Under the headline The cynical enemies of electoral reform think we're stupid. Those against the alternative vote believe they can persuade the British that we are too dim to count up to three, comes a confession from Rawnsley:
'I belong to that tragically nerdish minority who are fascinated by electoral systems and think they can make a significant difference to the quality of politics and governance. Perhaps you too are a member of this small club of saddos who enjoy teasing out the rival merits and demerits of the single transferable vote versus the additional member system.'
My answer is that I am indeed another saddo member of this 'tragically nerdish minorty'.
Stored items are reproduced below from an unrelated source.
(* ===== verification/ModbusFrame.v ===== *)
(** * Modbus: frames

    The framing half of [lh/core/net/modbus/link.c]: wrapping a data unit for a
    serial line (unit, PDU, CRC) or for a network (seven-byte header), taking it
    off again, and finding where a frame ends.  Theorems: what is encoded is
    decoded and sized; the builders of [Modbus] are this encoding; a frame damaged
    in two adjacent bytes is refused; and the exact buffer sizes for which the
    copies stay inside their arrays. *)
From S2P Require Import Prelude Buffer Hash Modbus ModbusProofs.

Definition LH_MB_MBAP_HEAD : Z := 7.

Inductive lh_mb_framing : Type := lh_mb_framing_rtu | lh_mb_framing_mbap.
#[export] Instance lh_mb_framing_eq_dec : EqDecision lh_mb_framing.
Proof. solve_decision. Defined.

(** ** The code *)

Definition lh_mb_encode (framing : lh_mb_framing) (unit tx : Z) (pdu : option buffer)
    (pdu_length : Z) (out : option buffer) (cap : Z) : outcome (option buffer * Z) :=
  match out, pdu with
  | Some b, Some pdu =>
    match framing with
    | lh_mb_framing_mbap =>
      if cap <? u16 (LH_MB_MBAP_HEAD + pdu_length) then mret (out, 0) else
      b ← put b 0 (u8 (Z.shiftr tx 8));
      b ← put b 1 (lo tx);
      b ← put b 2 0;
      b ← put b 3 0;
      b ← put b 4 (u8 (Z.shiftr (1 + pdu_length) 8));
      b ← put b 5 (lo (1 + pdu_length));
      b ← put b 6 unit;
      b ← copy_bytes b 7 pdu pdu_length;
      mret (Some b, u16 (LH_MB_MBAP_HEAD + pdu_length))
    | lh_mb_framing_rtu =>
      if cap <? u16 (2 + pdu_length) then mret (out, 0) else
      b ← put b 0 unit;
      b ← copy_bytes b 1 pdu pdu_length;
      crc ← lh_mb_crc16 (Some b) (u16 (1 + pdu_length));
      b ← put b (1 + pdu_length) (lo crc);
      b ← put b (2 + pdu_length) (u8 (Z.shiftr crc 8));
      mret (Some b, u16 (3 + pdu_length))
    end
  | _, _ => mret (out, 0)
  end.

Definition lh_mb_rtu_frame_length (frame : buffer) (have fc : Z) : outcome Z :=
  if have <? 3 then mret 0 else
  f1 ← load frame 1;
  if negb (Z.land f1 0x80 =? 0) then mret 5 else
  if (fc =? LH_MB_FC_READ_HOLDING) || (fc =? LH_MB_FC_READ_INPUT) then
    f2 ← load frame 2; mret (u16 (5 + f2))
  else if (fc =? LH_MB_FC_WRITE_ONE) || (fc =? LH_MB_FC_WRITE_MANY) then mret 8
  else mret 0.

Definition lh_mb_decode (framing : lh_mb_framing) (unit : Z) (frame : option buffer) (length : Z)
    (pdu : option buffer) (pdu_length : option Z)
    : outcome (bool * option buffer * option Z) :=
  match frame, pdu, pdu_length with
  | Some frame, Some p, Some _ =>
    match framing with
    | lh_mb_framing_mbap =>
      if negb (length >? LH_MB_MBAP_HEAD) then mret (false, pdu, pdu_length) else
      f2 ← load frame 2; f3 ← load frame 3; f6 ← load frame 6;
      if negb (f2 =? 0) || negb (f3 =? 0) || negb (f6 =? unit)
      then mret (false, pdu, pdu_length) else
      let n := u16 (length - LH_MB_MBAP_HEAD) in
      p ← copy_bytes p 0 (drop 7 frame) n;
      mret (true, Some p, Some n)
    | lh_mb_framing_rtu =>
      if negb (length >=? 4) then mret (false, pdu, pdu_length) else
      f0 ← load frame 0;
      if negb (f0 =? unit) then mret (false, pdu, pdu_length) else
      crc ← lh_mb_crc16 (Some frame) (u16 (length - 2));
      h ← load frame (length - 1);
      l ← load frame (length - 2);
      if negb (crc =? be16 h l) then mret (false, pdu, pdu_length) else
      let n := u16 (length - 3) in
      p ← copy_bytes p 0 (drop 1 frame) n;
      mret (true, Some p, Some n)
    end
  | _, _, _ => mret (false, pdu, pdu_length)
  end.

Definition lh_mb_frame_length (framing : lh_mb_framing) (frame : option buffer) (have fc : Z)
    : outcome Z :=
  match frame with
  | None => mret 0
  | Some frame =>
    match framing with
    | lh_mb_framing_mbap =>
      if have <? LH_MB_MBAP_HEAD then mret 0 else
      f2 ← load frame 2; f3 ← load frame 3;
      if negb (f2 =? 0) || negb (f3 =? 0) then mret 0 else
      f4 ← load frame 4; f5 ← load frame 5;
      let length := be16 f4 f5 in
      if (length <? 2) || (length >? u16 (LH_MB_ADU_MAX - LH_MB_MBAP_HEAD + 1)) then mret 0 else
      mret (u16 (LH_MB_MBAP_HEAD + length - 1))
    | lh_mb_framing_rtu => lh_mb_rtu_frame_length frame have fc
    end
  end.

(** The captured answer of the comment in [lh_mb_frame_length]. *)
Example captured : let f := [0;1;0;0;0;9;1;3;6;0;1;0;1;0;1] in
  lh_mb_frame_length lh_mb_framing_mbap (Some f) 15 3 = Done 15 /\
  lh_mb_decode lh_mb_framing_mbap 1 (Some f) 15 (Some (local 8)) (Some 0)
  = Done (true, Some [3;6;0;1;0;1;0;1], Some 8).
Proof. by vm_compute. Qed.

(** ** The CRC of a frame *)

Definition crc16 (bytes : list Z) : Z := crc_fold 0xFFFF bytes 0xA001.

Lemma crc16_u16 bytes : is_bytes bytes -> is_u16 (crc16 bytes).
Proof. intros. apply (crc_fold_range 16); [lia|lia|lia|done|lia]. Qed.
Lemma mb_crc16_take b n :
  is_bytes b -> 0 <= n <= len b -> lh_mb_crc16 (Some b) n = Done (crc16 (take (Z.to_nat n) b)).
Proof.
  intros Hb Hn. unfold lh_mb_crc16. rewrite crc_update_fold, bind_done by lia.
  rewrite u16_id; [done|]. by apply crc16_u16, Forall_take.
Qed.
(** A frame that ends in its own CRC, low byte first, has CRC zero, and only such
    a frame. *)
Lemma crc16_residue m l h :
  is_bytes m -> is_u8 l -> is_u8 h -> (crc16 (m ++ [l; h]) = 0 <-> crc16 m = be16 h l).
Proof.
  intros Hm Hl Hh. unfold crc16. rewrite crc_fold_app.
  change (crc_fold 65535 m 0xA001) with (crc16 m).
  pose proof (crc16_u16 m Hm) as Hc. rewrite crc_fold_window.
  assert (HB : is_bytes [l; h]) by bytes.
  pose proof (le_value_range _ HB) as Hr. change (2 ^ (8 * len [l; h])) with 65536 in Hr.
  assert (Hv : le_value [l; h] = be16 h l).
  { rewrite be16_val, !le_value_cons by done. simpl. lia. }
  rewrite Hv in *. split.
  - intros H0. change 0 with (crc_bits (8 * length [l; h]) 0 0xA001) in H0.
    apply (crc_bits_inj 16) in H0; [|lia|lia|done|apply lxor_range; zb|lia].
    by apply Z.lxor_eq in H0.
  - intros ->. rewrite Z.lxor_nilpotent. done.
Qed.

(** ** Encoding *)

Definition frame_of (framing : lh_mb_framing) (unit tx : Z) (pdu : buffer) : buffer :=
  match framing with
  | lh_mb_framing_mbap =>
    [hi tx; lo tx; 0; 0; hi (1 + len pdu); lo (1 + len pdu); unit] ++ pdu
  | lh_mb_framing_rtu =>
    (unit :: pdu) ++ [lo (crc16 (unit :: pdu)); hi (crc16 (unit :: pdu))]
  end.
(** What the framing adds to a data unit. *)
Definition overhead (framing : lh_mb_framing) : nat :=
  match framing with lh_mb_framing_mbap => 7 | lh_mb_framing_rtu => 3 end.

Lemma length_frame_of framing unit tx pdu :
  length (frame_of framing unit tx pdu) = (overhead framing + length pdu)%nat.
Proof. destruct framing; [|done]. unfold frame_of. rewrite length_app. simpl. lia. Qed.
Lemma hi_shift w : is_u16 w -> u8 (Z.shiftr w 8) = hi w.
Proof. intros. rewrite hi_div, Z.shiftr_div_pow2 by lia. done. Qed.
Lemma frame_of_bytes framing unit tx pdu :
  is_u8 unit -> is_bytes pdu -> is_bytes (frame_of framing unit tx pdu).
Proof.
  intros Hu Hb. destruct framing; unfold frame_of; bytes.
Qed.

Section Encode.
Context (unit tx : Z) (pdu b : buffer).
Context (Hu : is_u8 unit) (Htx : is_u16 tx) (Hb : is_bytes pdu) (Hn : len pdu <= 65528).

Lemma encode_mbap_ok :
  7 + len pdu <= len b ->
  lh_mb_encode lh_mb_framing_mbap unit tx (Some pdu) (len pdu) (Some b) (len b)
  = Done (Some (filled (frame_of lh_mb_framing_mbap unit tx pdu) b), 7 + len pdu).
Proof using Htx Hn.
  intros Hl. unfold lh_mb_encode, LH_MB_MBAP_HEAD. cint.
  rewrite (proj2 (Z.ltb_ge _ _)) by lia. rewrite !hi_shift by zb. run_puts b.
  rewrite copy_filled by (simpl; lia). rewrite bind_done, take_ge by lia. done.
Qed.
Lemma encode_rtu_ok :
  3 + len pdu <= len b ->
  lh_mb_encode lh_mb_framing_rtu unit tx (Some pdu) (len pdu) (Some b) (len b)
  = Done (Some (filled (frame_of lh_mb_framing_rtu unit tx pdu) b), 3 + len pdu).
Proof using Hu Hb Hn.
  intros Hl. unfold lh_mb_encode. cint.
  rewrite (proj2 (Z.ltb_ge _ _)) by lia. run_puts b.
  rewrite copy_filled, bind_done, take_ge by (simpl; lia). cbn [app].
  assert (Hc : lh_mb_crc16 (Some (filled (unit :: pdu) b)) (1 + len pdu)
               = Done (crc16 (unit :: pdu))).
  { unfold lh_mb_crc16. rewrite crc_update_fold by (rewrite length_filled; simpl; lia).
    rewrite bind_done. replace (Z.to_nat (1 + len pdu)) with (length (unit :: pdu)) by (simpl; lia).
    rewrite take_filled. apply f_equal, u16_id, crc16_u16. by constructor. }
  rewrite Hc, bind_done. rewrite hi_shift by by apply crc16_u16; constructor.
  rewrite put_filled, bind_done by (simpl; lia).
  rewrite put_filled, bind_done by (rewrite length_app; simpl; lia).
  unfold frame_of. by rewrite <-app_assoc.
Qed.
End Encode.
Lemma encode_ok framing unit tx pdu b :
  is_u8 unit -> is_u16 tx -> is_bytes pdu -> len pdu <= 65528 ->
  Z.of_nat (overhead framing) + len pdu <= len b ->
  lh_mb_encode framing unit tx (Some pdu) (len pdu) (Some b) (len b)
  = Done (Some (filled (frame_of framing unit tx pdu) b), len (frame_of framing unit tx pdu)).
Proof.
  intros Hu Ht Hb Hn Hl. rewrite length_frame_of.
  destruct framing; [rewrite encode_rtu_ok by done | rewrite encode_mbap_ok by done];
    do 2 f_equal; simpl overhead; lia.
Qed.
(** ** Counters *)

Record lh_mb_link_counters_t := mk_counters
  { c_sent : Z; c_done : Z; c_failed : Z; c_refused : Z; c_bytes : Z; c_us_busy : Z }.
Definition lh_mb_link_counters_get_sent (self : lh_mb_link_counters_t) : Z := c_sent self.
Definition lh_mb_link_counters_set_sent (self : lh_mb_link_counters_t) (v : Z)
    : lh_mb_link_counters_t :=
  mk_counters v (c_done self) (c_failed self) (c_refused self) (c_bytes self) (c_us_busy self).
Definition lh_mb_link_counters_get_done (self : lh_mb_link_counters_t) : Z := c_done self.
Definition lh_mb_link_counters_set_done (self : lh_mb_link_counters_t) (v : Z)
    : lh_mb_link_counters_t :=
  mk_counters (c_sent self) v (c_failed self) (c_refused self) (c_bytes self) (c_us_busy self).
Definition lh_mb_link_counters_get_failed (self : lh_mb_link_counters_t) : Z := c_failed self.
Definition lh_mb_link_counters_set_failed (self : lh_mb_link_counters_t) (v : Z)
    : lh_mb_link_counters_t :=
  mk_counters (c_sent self) (c_done self) v (c_refused self) (c_bytes self) (c_us_busy self).
Definition lh_mb_link_counters_get_refused (self : lh_mb_link_counters_t) : Z := c_refused self.
Definition lh_mb_link_counters_set_refused (self : lh_mb_link_counters_t) (v : Z)
    : lh_mb_link_counters_t :=
  mk_counters (c_sent self) (c_done self) (c_failed self) v (c_bytes self) (c_us_busy self).
Definition lh_mb_link_counters_get_bytes (self : lh_mb_link_counters_t) : Z := c_bytes self.
Definition lh_mb_link_counters_set_bytes (self : lh_mb_link_counters_t) (v : Z)
    : lh_mb_link_counters_t :=
  mk_counters (c_sent self) (c_done self) (c_failed self) (c_refused self) v (c_us_busy self).
Definition lh_mb_link_counters_get_us_busy (self : lh_mb_link_counters_t) : Z := c_us_busy self.
Definition lh_mb_link_counters_set_us_busy (self : lh_mb_link_counters_t) (v : Z)
    : lh_mb_link_counters_t :=
  mk_counters (c_sent self) (c_done self) (c_failed self) (c_refused self) (c_bytes self) v.
Definition lh_mb_link_counters_count_sent (self : lh_mb_link_counters_t)
    : lh_mb_link_counters_t :=
  lh_mb_link_counters_set_sent self (u32 (lh_mb_link_counters_get_sent self + 1)).
Definition lh_mb_link_counters_count_done (self : lh_mb_link_counters_t)
    : lh_mb_link_counters_t :=
  lh_mb_link_counters_set_done self (u32 (lh_mb_link_counters_get_done self + 1)).
Definition lh_mb_link_counters_count_failed (self : lh_mb_link_counters_t)
    : lh_mb_link_counters_t :=
  lh_mb_link_counters_set_failed self (u32 (lh_mb_link_counters_get_failed self + 1)).
Definition lh_mb_link_counters_count_refused (self : lh_mb_link_counters_t)
    : lh_mb_link_counters_t :=
  lh_mb_link_counters_set_refused self (u32 (lh_mb_link_counters_get_refused self + 1)).
Definition lh_mb_link_counters_add_bytes (self : lh_mb_link_counters_t) (bytes : Z)
    : lh_mb_link_counters_t :=
  lh_mb_link_counters_set_bytes self (u32 (lh_mb_link_counters_get_bytes self + bytes)).
Definition lh_mb_link_counters_add_us_busy (self : lh_mb_link_counters_t) (us : Z)
    : lh_mb_link_counters_t :=
  lh_mb_link_counters_set_us_busy self (u64 (lh_mb_link_counters_get_us_busy self + us)).

(** ** The link *)

Record lh_mb_link_t := mk_link {
  link_stream : lh_io_stream_t;
  link_framing : lh_mb_framing;
  link_unit : Z;
  link_fc : Z;
  link_asked_fc : Z;
  link_state : Z;
  link_reason : lh_mb_status;
  link_address : Z;
  link_expected : Z;
  link_got : Z;
  link_written : Z;
  link_held : Z;
  link_tx : Z;
  link_asked_tx : Z;
  link_since_us : Z;
  link_values : list Z;
  link_frame : buffer;
  link_counters : lh_mb_link_counters_t;
  link_now_us : Z;
  link_clock : Z;
  link_on_change : Z;
  link_owner : Z
}.
Lemma run_inv `{!Line W} w l o :
  inv l -> op_ok o -> exists w' l', run w l o = Done (w', l') /\ inv l'.
Proof using Type.
  intros Hinv Hok. pose proof Hinv as [Hwf Hs Htx Ha]. destruct o; cbn [run op_ok] in *.
  - destruct (decide (link_state l = lh_mb_link_idle)) as [Hst|Hst];
      [|rewrite busy_ask by done; by exists w, l].
    destruct (decide ((link_fc l = LH_MB_FC_READ_HOLDING \/ link_fc l = LH_MB_FC_READ_INPUT)
      /\ 1 <= count <= LH_MB_READ_MAX)) as [[Hfc Hc]|Hbad].
    + rewrite ask_posts by done. rewrite bind_done.
      destruct (posted _ _ _ _ _ _) as [[w' l'] b] eqn:E. exists w', l'. split; [done|].
      change l' with (snd (fst (w', l', b))). rewrite <-E. apply inv_posted; try tauto.
      unfold known_fc. tauto.
    + rewrite ask_refused; [by exists w, l|done|].
      destruct (decide (1 <= count <= LH_MB_READ_MAX)); [left; tauto|by right].
  - destruct (decide (link_state l = lh_mb_link_idle)) as [Hst|Hst];
      [|rewrite busy_write by done; by exists w, l].
    destruct (decide (1 <= len values <= LH_MB_WRITE_MAX)) as [Hc|Hbad].
    + rewrite write_posts by done. rewrite bind_done.
      destruct (posted _ _ _ _ _ _) as [[w' l'] b] eqn:E. exists w', l'. split; [done|].
      change l' with (snd (fst (w', l', b))). rewrite <-E. apply inv_posted; [done|tauto|zb|].
      unfold known_fc. tauto.
    + rewrite write_refused by tauto. by exists w, l.
  - destruct (decide (link_state l = lh_mb_link_idle)) as [Hst|Hst];
      [|rewrite busy_write_one by done; by exists w, l].
    rewrite write_one_posts by done.
    destruct (posted _ _ _ _ _ _) as [[w' l'] b] eqn:E. rewrite bind_done.
    assert (Hi : inv l').
    { change l' with (snd (fst (w', l', b))). rewrite <-E.
      apply inv_posted; [done|tauto|zb|unfold known_fc; tauto]. }
    eexists _, _. split; [done|]. destruct b; [|done].
    destruct Hi as [Hw ? ? ?]. split; try done. destruct Hw; split; link; try done. tauto.
  - destruct (decide (link_state l = lh_mb_link_waiting)) as [Hst|Hst].
    + destruct (poll_verdict w l timeout_us Hwf Hst) as (w' & l' & r & -> & Hw' & Hset & Hv).
      rewrite bind_done. exists w', l'. split; [done|]. unfold setup in Hset.
      injection Hset as ? ? ? ? ? ? ? ? ? ? ?. destruct Hv as (Hsent & _).
      split; [done|by rewrite Hsent|congruence|]. intros _. rewrite Hsent. rewrite <-Ha by done. congruence.
    + unfold lh_mb_link_poll. autounfold with getters. rewrite (proj2 (Z.eqb_neq _ _)) by done.
      by exists w, l.
  - exists w, (lh_mb_link_release l). split; [done|]. unfold lh_mb_link_release, is_mbap.
    autounfold with getters. destruct Hwf.
    split; link; destruct link_framing; try done; split; link; try done; try (by left); lia.
  - exists w, (lh_mb_link_set_stream l stream). split; [done|].
    unfold lh_mb_link_set_stream. destruct Hwf.
    split; link; try done; split; link; try done; try (by left); lia.
  - exists w, (lh_mb_link_set_fc l fc). split; [done|]. unfold lh_mb_link_set_fc.
    destruct (negb _); [done|]. destruct Hwf. split; link; try done; split; link; done.
Qed.
End Poll.
(* ===== verification/ModbusLinkSpec.v ===== *)
(** * Modbus: the link as its user sees it

    The theorems about whole runs of a link and about the stream of network
    frames, on the invariants of [ModbusLinkProofs], and a scripted device to
    instantiate them with. *)
From S2P Require Import Prelude Buffer Hash Io Modbus ModbusProofs ModbusFrame ModbusLink ModbusLinkProofs.

Section Runs.
Context {W : Type} `{Callbacks W, Clock W}.

Inductive runs_to (w0 : W) (l0 : lh_mb_link_t) : W -> lh_mb_link_t -> Prop :=
| reach_init : runs_to w0 l0 w0 l0
| reach_step w l o w' l' :
    runs_to w0 l0 w l -> op_ok o -> run w l o = Done (w', l') -> runs_to w0 l0 w' l'.

Lemma init_inv stream framing unit now_us clock :
  is_u8 unit -> read_cb (reader stream) <> 0 -> write_cb (writer stream) <> 0 ->
  inv (lh_mb_link_init stream framing unit now_us clock).
Proof using Type.
  intros Hu Hr Hw. split; try done. split; try done; cbn; try lia.
  all: first [by left | split; [done|by apply Forall_replicate]].
Qed.
Lemma runs_inv `{!Line W} w0 l0 w l : inv l0 -> runs_to w0 l0 w l -> inv l.
Proof using Type.
  intros Hi Hr. induction Hr as [|w l o w' l' _ IH Hok Hrun]; [done|].
  destruct (run_inv w l o IH Hok) as (w2 & l2 & E & Hinv). congruence.
Qed.

(** Claim C1: starting from [lh_mb_link_init], after any sequence of operations
    over any stream that keeps to the reading contract, every further operation
    finishes without leaving an array; the link's state is idle, waiting or
    answered, the receive buffer is never overfilled, and the k-th question sent
    carries the transaction id k modulo 65536, so that an answer to any of the
    65535 questions before it carries another id. *)
Theorem link_never_stuck `{!Line W} w0 stream framing unit now_us clock w l o :
  is_u8 unit -> read_cb (reader stream) <> 0 -> write_cb (writer stream) <> 0 ->
  runs_to w0 (lh_mb_link_init stream framing unit now_us clock) w l -> op_ok o ->
  (exists w' l', run w l o = Done (w', l')) /\
  0 <= link_held l <= LH_MB_ADU_MAX /\ len (link_frame l) = LH_MB_ADU_MAX /\
  (link_state l = lh_mb_link_idle \/ link_state l = lh_mb_link_waiting \/
   link_state l = lh_mb_link_answered) /\
  link_tx l = c_sent (link_counters l) mod 65536 /\
  (link_state l = lh_mb_link_waiting ->
   link_asked_tx l = (c_sent (link_counters l) - 1) mod 65536).
Proof using Type.
  intros Hu Hr Hw Hreach Hok.
  assert (Hi : inv l) by (eapply runs_inv; [by apply init_inv|exact Hreach]).
  destruct (run_inv w l o Hi Hok) as (w' & l' & Hrun & _).
  destruct Hi as [[[Hlf _] _ Hh _ _ _ _ _ Hst _] _ Htx Ha].
  split; [by exists w', l'|]. split; [done|]. split; [by rewrite Hlf|]. done.
Qed.

(** Claim C2: polling a link with no question in flight changes nothing and
    reads nothing; polling one in flight always returns, with the question either
    still in flight and nothing counted, or answered and counted as done, or
    ended: refused by the device when the reason is an exception and failed
    otherwise, with the link idle again.  The question itself, the transaction
    ids and the configuration are never changed. *)
Theorem poll_gives_one_verdict `{!Line W} w l timeout :
  wf l ->
  (link_state l <> lh_mb_link_waiting ->
   lh_mb_link_poll w l timeout = Done (w, l, link_state l)) /\
  (link_state l = lh_mb_link_waiting ->
   exists w' l' r, lh_mb_link_poll w l timeout = Done (w', l', r) /\ wf l' /\
     setup l' = setup l /\ verdict l l' r).
Proof using Type.
  intros Hwf. split; [|by apply poll_verdict].
  intros Hst. unfold lh_mb_link_poll. autounfold with getters. by rewrite (proj2 (Z.eqb_neq _ _)).
Qed.

(** A request goes out only from idle: busy, the three ways of asking
    return false and touch neither the stream nor the link.  From idle, with
    arguments the protocol allows, exactly one frame is handed to the stream:
    this unit's, with this transaction id, around the request; and the link
    waits, stays idle or reports the stream lost as the whole frame, none of it
    or part of it was taken. *)
Theorem question_goes_out_from_idle w l address count values value :
  wf l -> 1 <= count <= LH_MB_READ_MAX -> 1 <= len values <= LH_MB_WRITE_MAX ->
  let framed pdu := frame_of (link_framing l) (link_unit l) (link_tx l) pdu in
  (link_state l <> lh_mb_link_idle ->
   lh_mb_link_ask w l address count = Done (w, l, false) /\
   lh_mb_link_write w l address (Some values) (len values) = Done (w, l, false) /\
   lh_mb_link_write_one w l address value = Done (w, l, false)) /\
  (link_state l = lh_mb_link_idle ->
   (link_fc l = LH_MB_FC_READ_HOLDING \/ link_fc l = LH_MB_FC_READ_INPUT ->
    lh_mb_link_ask w l address count
    = Done (posted w l (framed (pdu_read (link_fc l) address count)) address count
              (link_fc l))) /\
   lh_mb_link_write w l address (Some values) (len values)
   = Done (posted w l (framed (pdu_write address values)) address (len values)
             LH_MB_FC_WRITE_MANY) /\
   lh_mb_link_write_one w l address value
   = let '(w, l, sent) := posted w l (framed (pdu_write_one address value)) address 1
                            LH_MB_FC_WRITE_ONE in
     Done (w, if sent : bool then lh_mb_link_set_written l value else l, sent)).
Proof using Type.
  intros Hwf Hc Hvs framed. split.
  - intros Hst. by rewrite busy_ask, busy_write, busy_write_one.
  - intros Hst. split; [intros Hfc; by apply ask_posts|].
    split; [by apply write_posts|by apply write_one_posts].
Qed.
I also agree that David Cameron' speech launching the 'No' campaign 'was not among his best' as well as with Rawnsley's conclusion:
'Does the campaign to keep first past the post think that most Britons are stupid? Yes. Not only that, they are relying on the stupid vote to win.'
For me, this attitude of the 'No' campaigners was summed up in the following sequence from the speech. Leaving aside the fact that Mr Cameron seems have hitherto un-noticed problems with English grammar - four sentences are apparently "less than a sentence" - there is something profoundly patronising about his advocacy of simplicity.
And I've always been baffled by the way Tory and Labour politicians are so obsessed with political turn-taking that they're quite happy to defend a status quo that can and often does leave them out of power for decades at a time.
If you join the 150 other nerds who've (so far) watched the speech on YouTube (below), you may, like me, come to the conclusion that Cameron's case against AV actually amounts to a rather powerful argument for a more proportional voting system than AV (e.g. STV) - in which case one wonders why he's bothering to oppose what could be a first serious step in that direction.